RECORDS FOR THIS EXERCISE:
⟨

(** C29: a scan is sound and complete. Over a node that answers, scanning an inclusive
    range terminates and succeeds whatever becomes of call tracing, and reports exactly
    what is on the chain: every transaction of the range's blocks that sends ETH to a
    known address; every call inside a transaction that sends ETH to one and took
    effect, in the blocks before the first whose trace cannot be had; and every
    well-formed ERC-20 Transfer log of a positive amount to one, as a deposit of its
    asset when the registry has the contract and as an unsupported token when not.
    Each is reported with its own address, amount, transaction, index and block. (How
    often one is reported is not said: the insertions keep one row of each.) *)
Theorem ScanDeposits_complete addresses registry a b s :
  0 <= a <= b → b < 2 ^ 64 - 1 →
  ∃ ts us s', Scanner_ScanDeposits chain_Name addresses registry a b c s = (Ok (ts, us), s') ∧
  (∀ t, t ∈ ts ↔
     (∃ n, a <= n <= b ∧ top_level chain_Name addresses n (blocks n) t) ∨
     (st_internalTraceDisabled s = false ∧ ∃ n trs trace, a <= n <= b ∧
        (∀ m, a <= m <= n → is_Ok (traces m) = true) ∧ traces n = Ok trs ∧ trace ∈ trs ∧
        internal chain_Name addresses n (blocks n) trace t) ∨
     (∃ l, l ∈ chain_logs ∧ a <= lg_BlockNumber l <= b ∧ supported chain_Name addresses registry l t)) ∧
  (∀ u, u ∈ us ↔
     ∃ l, l ∈ chain_logs ∧ a <= lg_BlockNumber l <= b ∧ unsupported chain_Name addresses registry l u).
Proof.
  intros Hab Hb. set (known := known_addresses addresses).
  set (tokens := omap (log_transfer chain_Name known registry) (logs a b (erc20_topics known))).
  set (eth := eth_found known (st_internalTraceDisabled s) (seqZ a (b - a + 1))).
  assert (∃ s', Scanner_ScanDeposits chain_Name addresses registry a b c s =
    (Ok (eth ++ omap left_of tokens, omap right_of tokens), s')) as [s' Hrun].
  { unfold Scanner_ScanDeposits. destruct (Z.ltb_spec b a); [lia|]. fold known. cbv zeta.
    unfold bind at 1. destruct (scanNative_answers known a b s) as (s1 & ->); [lia..|]. unfold bind at 1.
    destruct (scanERC20_answers known registry a b s1) as (s2 & ->). by exists s2. }
  assert (∀ l v, l ∈ logs a b (erc20_topics known) ∧ log_transfer chain_Name known registry l = Some v ↔
    l ∈ chain_logs ∧ a <= lg_BlockNumber l <= b ∧ classified chain_Name addresses registry l v) as Hlog.
  { intros l v. unfold logs. rewrite list_elem_of_filter, <-(log_transfer_spec chain_Name addresses Haddress).
    fold known. tauto. }
  eexists _, _, s'. split; [exact Hrun|]. split.
  - intros t. rewrite elem_of_app. unfold tokens. rewrite left_of_spec.
    setoid_rewrite Hlog. cbn [classified]. unfold eth, known.
    replace (b - a + 1) with (Z.of_nat (Z.to_nat (b - a + 1))) by lia. rewrite eth_found_spec.
    setoid_rewrite native_transfers_spec. split.
    + intros [(n & Hn & [H|(Hd & Hok & H)])|H]; [left; exists n; split; [lia|done]| |by right; right].
      right. left. split; [done|]. unfold internal_found in H. destruct (traces n) as [trs|] eqn:E; [|by apply elem_of_nil in H].
      apply list_elem_of_bind in H as (trace & H%found_spec & Htr). exists n, trs, trace. split_and!; try done; lia.
    + intros [(n & Hn & H)|[(Hd & n & trs & trace & Hn & Hok & E & Htr & H)|H]]; [left|left|by right].
      * exists n. split; [lia|by left].
      * exists n. split; [lia|]. right. split_and!; [done..|]. unfold internal_found. rewrite E.
        apply list_elem_of_bind. exists trace. split; [by apply found_spec|done].
  - intros u. unfold tokens. rewrite right_of_spec. by setoid_rewrite Hlog.
Qed.
End scan.
(** ** Statements of a transaction *)

(** A transaction body at [s], leaving the time no earlier and the transaction alive. *)
Definition alive (s s' : St) : Prop := st_aborted s' = false ∧ (st_tick s <= st_tick s')%nat.

Section in_transaction.
Context (c : Ctx) (Hq : fault_free c) (Htx : runs_in_tx c).

Lemma total_exec {A} s (f : DB → pgres (A * DB)) a db' Q :
  st_aborted s = false → f (st_db s) = PgOk (a, db') →
  Q a (set_db db' (bump s)) → total c s (tx_exec f) Q.
Proof. intros Ha E HQ. eexists _, _. split; [|exact HQ]. by rewrite tx_exec_run, E. Qed.

Lemma total_query {A} s (f : DB → A) Q :
  st_aborted s = false → Q (f (st_db s)) (bump s) → total c s (tx_query f) Q.
Proof. intros Ha HQ. eexists _, _. split; [by apply tx_query_run|done]. Qed.

Lemma find_by_key {R} (key : R → string) (l : list R) x :
  NoDup (map key l) → x ∈ l → List.find (λ r, bool_decide (key r = key x)) l = Some x.
Proof.
  induction l as [|y l IH]; intros Hnd Hx; [by apply elem_of_nil in Hx|]. simpl.
  apply NoDup_cons in Hnd as [Hy Hnd]. apply elem_of_cons in Hx as [->|Hx].
  - by rewrite bool_decide_true.
  - rewrite bool_decide_false; [by apply IH|]. intros E. apply Hy. rewrite E. by apply list_elem_of_fmap_2.
Qed.

Lemma rows_affected_elem {R} (P : R → Prop) `{∀ r, Decision (P r)} l r :
  r ∈ l → P r → rows_affected P l ≠ 0%nat.
Proof.
  intros Hr HP E. apply nil_length_inv in E. apply (not_elem_of_nil r). rewrite <-E.
  by apply list_elem_of_filter.
Qed.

⟩

ACTION ITEM: Go through the records above and report how many lines contain "Hlog". Write the number only.

ANSWER SPACE: 3